If I read the report correctly, it’s not alleging that any particular subsidy claim has been made fraudulently, but rather that access to farmland, and therefore, payments under the Common Agricultural Policy, enables a system of “patronage”.
That doesn’t sound good, but how different are the ex-Communist member states from the rest of the EU? One can certainly criticise CAP payments as “welfare for a farming elite”, but that’s an EU-wide phenomenon in which 80% of the subsidies go to the biggest 20% of claimants.
In England, half the country is owned by just 25,000 landowners. According to Guy Shrubsole, author of Who Owns England?, 30% is still in the hands of the “aristocracy and gentry”. Some of this would be land originally obtained in murky (indeed, murderous) circumstances — but given that it happened several centuries ago, the newspapers aren’t interested .
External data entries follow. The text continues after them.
(* ===== verification/Interleaving.v ===== *)
(** * The firmware's invariant between the steps of its threads

    The work item of [WorkItem], the receive thread and the discovery thread of
    [Threads] and the logging thread of [LogThread] run piece by piece, in any
    order.  [mem_inv] holds between any two pieces. *)

From S2P Require Import Prelude Config Protocols Hdlc Kernel Mdns Messages Interfaces NodeCache.
From S2P Require Import State ApMap NodeLink NodeLife Ap LocalNode Routes Svc Quiet NodeTx Bridge.
From S2P Require Import NodeRx Discovery Resume ApThreads SvcThreads SendThreads Threads Main WorkItem LogBackend LogThread Boot Invariant MemInv Stays.

Section System.
Context `{Config, !ConfigOk _, Crc16, !Crc16Laws, KHeap, !KHeapLaws, KSlab, !KSlabLaws, Sockets, !SocketsLaws,
          Stack, !StackLaws, UartDevice, LogOutput, !LogOutputLaws BUFFER_LEN}.
Implicit Types s : fw.

(** The firmware and where its threads are; [sys_work] is the work queue's. *)
Record system := System {
  sys_fw : fw;
  sys_work : thread fw Z;
  sys_rx : thread fw rx_thread;
  sys_discovery : thread fw ();
  sys_log : thread fw ()
}.

(** A thread runs its next piece, or goes round its loop when it is at its end:
    the work item with the bytes that have arrived, the logging thread with what
    has been logged.  A suspended discovery thread stays where it is. *)
Inductive sys_step : system → system → Prop :=
| step_work m s w s' rx d l :
    m s = Done w s' →
    sys_step (System s (Block m) rx d l) (System s' w rx d l)
| step_work_loop bs s n rx d l :
    bytes bs →
    sys_step (System s (Ret n) rx d l) (System s (receive_bytes_t bs) rx d l)
| step_rx m s w rx s' d l :
    m s = Done rx s' →
    sys_step (System s w (Block m) d l) (System s' w rx d l)
| step_rx_loop t s w d l :
    sys_step (System s w (Ret t) d l) (System s w (node_rx_thread_t t) d l)
| step_discovery m s w d s' rx l :
    tcp_discovery_running s = true → m s = Done d s' →
    sys_step (System s w rx (Block m) l) (System s' w rx d l)
| step_discovery_loop addr6 fuel s w rx l :
    tcp_discovery_running s = true →
    sys_step (System s w rx (Ret ()) l) (System s w rx (handler_t addr6 fuel) l)
| step_log m s w rx d l s' :
    m s = Done l s' →
    sys_step (System s w rx d (Block m)) (System s' w rx d l)
| step_log_loop calls s w rx d :
    sys_step (System s w rx d (Ret ())) (System s w rx d (log_calls_t calls)).

(** Each thread has seen some state before this one. *)
Record sys_inv (c : system) : Prop := {
  si_fw : mem_inv (sys_fw c);
  si_work : stays_from (sys_fw c) (λ _ _, True) (sys_work c);
  si_rx : stays_from (sys_fw c) (λ _ _, True) (sys_rx c);
  si_discovery : stays_from (sys_fw c) (λ _ _, True) (sys_discovery c);
  si_log : stays_from (sys_fw c) (λ _ _, True) (sys_log c);
}.

(** A piece of one of the threads, and what it leaves of the others. *)
Lemma stays_piece {A} (m : M fw (thread fw A)) t s s' :
  stays_from s (λ _ _, True) (Block m) → mem_inv s → m s = Done t s' →
  mem_inv s' ∧ stays_from s' (λ _ _, True) t ∧ grows s s'.
Proof. intros Ht Hs Hrun. specialize (Ht s Hs (reflexivity s)). rewrite Hrun in Ht. tauto. Qed.

Lemma stays_begins {A} (t : thread fw A) s : stays (λ _, True) t → stays_from s (λ _ _, True) t.
Proof. intros Ht. apply Ht. Qed.

Lemma stays_others {A} (t : thread fw A) s s' :
  grows s s' → stays_from s (λ _ _, True) t → stays_from s' (λ _ _, True) t.
Proof. apply (stays_from_grows s s' (λ _, True)). Qed.

Lemma sys_step_inv c c' : sys_step c c' → sys_inv c → sys_inv c'.
Proof.
  intros Hstep [Hs Hw Hrx Hd Hl].
  destruct Hstep; cbn [sys_fw sys_work sys_rx sys_discovery sys_log] in *;
    try match goal with
      | Ht : stays_from _ _ (Block ?m), Hrun : ?m _ = Done _ _ |- _ =>
          destruct (stays_piece m _ _ _ Ht Hs Hrun) as (? & ? & ?)
      end; split; cbn [sys_fw sys_work sys_rx sys_discovery sys_log];
    first [done|by eapply stays_others|apply stays_begins; auto with stays].
Qed.

Lemma sys_steps_inv c c' : rtc sys_step c c' → sys_inv c → sys_inv c'.
Proof. induction 1; eauto using sys_step_inv. Qed.

(** What main leaves behind. *)
Lemma main_mem_inv heap interface_slab control_slab n port s port' :
  k_heap_live heap = ∅ → slab_live interface_slab = ∅ → slab_live control_slab = ∅ →
  slab_blocks control_slab = MAX_GREYBUS_NODES →
  main (fw_statics heap interface_slab control_slab n, port) = Done None (s, port') → mem_inv s.
Proof.
  intros Hh Hi Hc Hb Hmain.
  pose proof (main_inv heap interface_slab control_slab n port s port' Hh Hi Hc Hb Hmain) as [Hd Hlink Hnodes].
  destruct (main_outcome heap interface_slab control_slab n Hh Hi Hc Hb port)
    as (r & s0 & port0 & Hrun & _ & _ & _ & _ & _ & _ & Hn & Hmap & _).
  rewrite Hmain in Hrun. injection Hrun as _ <- _. destruct Hnodes as [Hcwf Hiw Hcw _ _ Hst _].
  split; [done|done|apply Hcwf| | |done..].
  - intros it. rewrite Hn. intros [-> _]%elem_of_replicate. by intros p.
  - intros it. rewrite Hmap. intros [-> _]%elem_of_replicate. by intros p.
Qed.

(** Pieces of a thread are steps of the system. *)
Lemma pieces_sys_steps {A} (place : thread fw A → fw → system) :
  (∀ m t s s', m s = Done t s' → sys_step (place (Block m) s) (place t s')) →
  ∀ t s t' s', rtc piece (t, s) (t', s') → rtc sys_step (place t s) (place t' s').
Proof.
  intros Hplace t s t' s'. apply (rtc_congruence (λ c, place (fst c) (snd c))).
  intros c c' Hstep. destruct Hstep as [m s0 t0 s1 Hrun]. by apply Hplace.
Qed.

Lemma pieces_work_steps w s w' s' rx d l :
  rtc piece (w, s) (w', s') → rtc sys_step (System s w rx d l) (System s' w' rx d l).
Proof. apply (pieces_sys_steps (λ w s, System s w rx d l)). intros. by apply step_work. Qed.

Lemma pieces_rx_steps rx s rx' s' w d l :
  rtc piece (rx, s) (rx', s') → rtc sys_step (System s w rx d l) (System s' w rx' d l).
Proof. apply (pieces_sys_steps (λ rx s, System s w rx d l)). intros. by apply step_rx. Qed.

Lemma pieces_log_steps l s l' s' w rx d :
  rtc piece (l, s) (l', s') → rtc sys_step (System s w rx d l) (System s' w rx d l').
Proof. apply (pieces_sys_steps (λ l s, System s w rx d l)). intros. by apply step_log. Qed.

(** What happens in one go in [Invariant] is one of the interleavings; discovery
    may be suspended within a round. *)
Lemma event_interleaves e n t s t' s' d :
  match e with Discovery _ _ => False | _ => True end →
  event_ok e s → run_event e t s = Done t' s' →
  ∃ n', rtc sys_step (System s (Ret n) (Ret t) d (Ret ())) (System s' (Ret n') (Ret t') d (Ret ())).
Proof.
  destruct e as [bs| |addr6 fuel|calls]; cbn [run_event event_ok]; intros Hd Hok Hrun; [| |done|].
  - apply M_bind_inv in Hrun as (r & s1 & Hrecv & [= <- <-]). exists r.
    eapply rtc_l; [by apply (step_work_loop bs)|]. apply pieces_work_steps, run_pieces.
    by rewrite (work_undisturbed bs s).
  - exists n. eapply rtc_l; [apply step_rx_loop|]. apply pieces_rx_steps, run_pieces.
    by rewrite (rx_thread_undisturbed t s).
  - exists n. apply M_bind_inv in Hrun as ([] & s1 & Hlog & [= <- <-]).
    eapply rtc_l; [apply (step_log_loop calls)|]. apply pieces_log_steps, run_pieces.
    by rewrite (log_undisturbed calls s).
Qed.

(** C2: From the moment main goes to sleep, while the work item that handles the bytes from the
    UART, the receive thread, the discovery thread and the logging thread run piece by piece in
    any order, each preempted between any two of its calls (between any two bytes written to the
    UART, between the steps of a blocking connect, and between the statements that add or remove
    a node; a search of a table is one piece): between any two pieces the HDLC driver's buffer
    is within bounds, the AP's table and the node cache's array keep their sizes, live messages
    are exactly the allocated blocks and are well formed, and every interface pointer in the
    cache or in the AP's table is NULL, static or leads to an allocated interface whose
    operations are a node's and whose control data is allocated. That cache and interfaces agree
    is not claimed (node_removal_race, connect_stale_index, node_cache_add_race). Pieces that
    fault end a run. *)
Theorem threads_invariant heap interface_slab control_slab n port s port' c :
  k_heap_live heap = ∅ → slab_live interface_slab = ∅ → slab_live control_slab = ∅ →
  slab_blocks control_slab = MAX_GREYBUS_NODES →
  main (fw_statics heap interface_slab control_slab n, port) = Done None (s, port') →
  rtc sys_step (System s (Ret 0) (Ret RxWaiting) (Ret ()) (Ret ())) c → mem_inv (sys_fw c).
Proof.
  intros Hh Hi Hc Hb Hmain Hsteps. apply (sys_steps_inv _ _ Hsteps). split; [|done..].
  by apply (main_mem_inv heap interface_slab control_slab n port s port').
Qed.
End System.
Today, owning farmland in the UK gets you access to farm subsidies and tax benefits. Plus there’s the possibility of a major windfall if planning permission is granted for development. No wonder we’ve seen investors pile in, at times pushing up farmland prices even faster than house prices
This contributes little to the common good and yet government allows well-connected individuals and corporations to profit handsomely from unproductive speculation. Isn’t this “patronage” too?
Of course, no amount of whataboutery can excuse wrongdoing in the ‘new Europe’, but ‘old Europe’ ought to set a better example. The case for CAP reform is overwhelming. Unfortunately, I don’t see enough governments agreeing to it, and especially not the French — who have been milking the system longer and harder than anyone.
There is one country, however, that could lead the way. Britain should be out of the EU soon and thus free to create a farm support system fit for the 21st century — one supported by complementary reforms to land taxation and the planning laws.
Would the Conservatives ever run with this agenda? They would if they knew what was good for them — their long association with the ‘landed interest’ is toxic to the Tory brand.
There’d be no better way of breaking free than emptying a few overstuffed tweed pockets.